The 10th Regular Session of the Scientific Committee of the Western and Central Pacific Fisheries Commission (WCPFC-SC10) will meet in Majuro, Republic of the Marshall Islands from 6 to 14 August.  ACAP’s Executive Secretary, Warren Papworth will attend the meeting where a discussion is expected on the report (EB-GN-03) of a working group on electronic reporting and monitoring.

Under its Ecosystems and Bycatch Mitigation Theme the WCPFC Scientific Committee will also consider paper EB-IP-01 (previously published in the on-line journal PLoS One) by Eric Gilman and colleagues on the subject of mitigating seabird bycatch during hauling by pelagic longline vessels.

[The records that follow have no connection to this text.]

Lemma split_colon_cons c s :
  Py.split_colon (String c s)
  = if Ascii.eqb c ":"%char then "" :: Py.split_colon s
    else match Py.split_colon s with
         | w :: ws => String c w :: ws
         | [] => [String c ""]
         end.
Proof. done. Qed.

Lemma split_colon_no_colon s : Forall no_colon (Py.split_colon s).
Proof.
  induction s as [|c s IH]; [by repeat constructor|].
  rewrite split_colon_cons. destruct (Ascii.eqb c ":"%char) eqn:Hc.
  - by constructor.
  - rewrite Ascii.eqb_sym in Hc.
    destruct (Py.split_colon s) as [|w ws].
    + repeat constructor. unfold no_colon. cbn [Py.mem_char]. by rewrite Hc.
    + apply Forall_cons in IH as [Hw Hws]. constructor; [|done].
      unfold no_colon in *. cbn [Py.mem_char]. by rewrite Hw, Hc.
Qed.

Lemma split_colon_word w : no_colon w → Py.split_colon w = [w].
Proof.
  unfold no_colon. induction w as [|c w IH]; [done|]. cbn [Py.mem_char].
  intros [Hc Hw]%orb_false_iff.
  rewrite split_colon_cons, Ascii.eqb_sym, Hc. by rewrite (IH Hw).
Qed.

Lemma split_colon_app w s :
  no_colon w → Py.split_colon (w +:+ String ":"%char s) = w :: Py.split_colon s.
Proof.
  unfold no_colon. induction w as [|c w IH]; [done|]. cbn [Py.mem_char].
  intros [Hc Hw]%orb_false_iff.
  change (String c w +:+ String ":"%char s) with (String c (w +:+ String ":"%char s)).
  rewrite split_colon_cons, Ascii.eqb_sym, Hc. by rewrite (IH Hw).
Qed.

Lemma split_join_colon l :
  l ≠ [] → Forall no_colon l → Py.split_colon (Py.join_colon l) = l.
Proof.
  induction l as [|w l IH]; [done|]. intros _ [Hw Hl]%Forall_cons.
  destruct l as [|w' l]; [by apply split_colon_word|].
  change (Py.join_colon (w :: w' :: l))
    with (w +:+ String ":"%char (Py.join_colon (w' :: l))).
  rewrite split_colon_app by done. by rewrite IH.
Qed.

Lemma cpe_best_Some name_l candidates parts :
  cpe_best name_l candidates = Some parts →
  5 ≤ length parts
  ∧ ∃ item cpe23, item ∈ candidates ∧ cpeName item = Some cpe23
                  ∧ parts = Py.split_colon cpe23
                  ∧ cpe_matches name_l parts = true.
Proof.
  induction candidates as [|item rest IH]; [done|]. cbn [cpe_best].
  destruct (cpeName item) as [[|c s]|] eqn:Hname;
    try (intros (? & item' & ? & ? & ?)%IH; split; [done|];
         exists item'; eexists; split; [by right|done]).
  destruct (cpe_matches name_l (Py.split_colon (String c s))) eqn:Hmatch.
  - intros [= Hparts]. subst parts. split.
    + unfold cpe_matches in Hmatch.
      apply andb_true_iff in Hmatch as [[H5 _]%andb_true_iff _].
      by apply bool_decide_eq_true in H5.
    + exists item, (String c s). split; [left|done].
  - intros (? & item' & ? & ? & ?)%IH. split; [done|].
    exists item'. eexists. split; [by right|done].
Qed.

Lemma cpe_inject_fields parts version :
  Forall no_colon parts → no_colon version →
  let fields := Py.split_colon (cpe_inject parts version) in
  length fields = 13
  ∧ fields !! 5 = Some (if bool_decide (version = "") then "*" else version)
  ∧ ∀ i, i < 13 → i ≠ 5 → fields !! i = Some (default "*" (parts !! i)).
Proof.
  intros Hparts Hversion. unfold cpe_inject.
  set (v := if bool_decide (version = "") then "*" else version).
  set (padded := parts ++ replicate (13 - length parts) "*").
  assert (13 ≤ length padded) as Hlen.
  { unfold padded. rewrite length_app, length_replicate. lia. }
  assert (no_colon v) as Hv by (unfold v; by case_bool_decide).
  assert (Forall no_colon padded) as Hpadded.
  { unfold padded. apply Forall_app. split; [done|]. by apply Forall_replicate. }
  assert (length (take 13 (<[5:=v]> padded)) = 13) as Hlen13.
  { rewrite length_take, length_insert. lia. }
  rewrite split_join_colon.
  - simpl. split; [done|]. split.
    + rewrite lookup_take_lt by lia. apply list_lookup_insert_eq. lia.
    + intros i Hi Hne. rewrite lookup_take_lt by lia.
      rewrite list_lookup_insert_ne by done. unfold padded.
      destruct (decide (i < length parts)) as [Hlt|Hge].
      * rewrite lookup_app_l by done.
        by destruct (lookup_lt_is_Some_2 parts i Hlt) as [w ->].
      * rewrite lookup_app_r by lia. rewrite (lookup_ge_None_2 parts) by lia.
        simpl. apply lookup_replicate_2. lia.
  - intros Hnil. by rewrite Hnil in Hlen13.
  - apply Forall_take. by apply Forall_insert.
Qed.

End cpe_facts.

Another paper, authored by the National Research Institute of Far Sea Fisheries, addresses the utilization of mitigation techniques to reduce seabird bycatch in Japanese small-sized longline vessels (EB-WP-07).  The paper’s abstract follows:

“To discuss effective and suitable seabird bycatch mitigation measures for small sized longline vessels (< 20 tonnage), information of utilization of seabird mitigation techniques voluntarily used in seventeen vessels were collected from a hearing [sic] survey.  In all vessels fishermen used tori-line (bird-scaring line) and they deployed three types of tori-lines (with streamers, without streamers and direct connection of long streamers on poles).  Many fishermen concerned entanglement tori-line materials with main line of longline in the rough sea hence attachment of streamers on tori-lines for small vessels should be carefully considered.  In order to attain effective sink rate for branch line, seven vessels (41%) used weighed branch line and five vessels (29%) used fluorocarbon for branch line.  In addition, this some vessels tried strategic offal discharge to put seabird assemblage away from line setting area.  These information are useful to develop suitable mitigation techniques in small sized longline vessels.  Some of measures introduced in that fishery are worth to examine for effectiveness.”

A third paper (EB-WP-06) from the National Taiwan Ocean University reports on seabird (including albatross) and sea turtle bycatch by Taiwanese tuna longline fleets in the Pacific Ocean.

A fourth paper (EB-IP-10) from the USA considers seabird interaction rates in the Hawaii‐based shallow and deep‐set longline fisheries by vessel size as estimated from observer data over the period 2004 to 2013.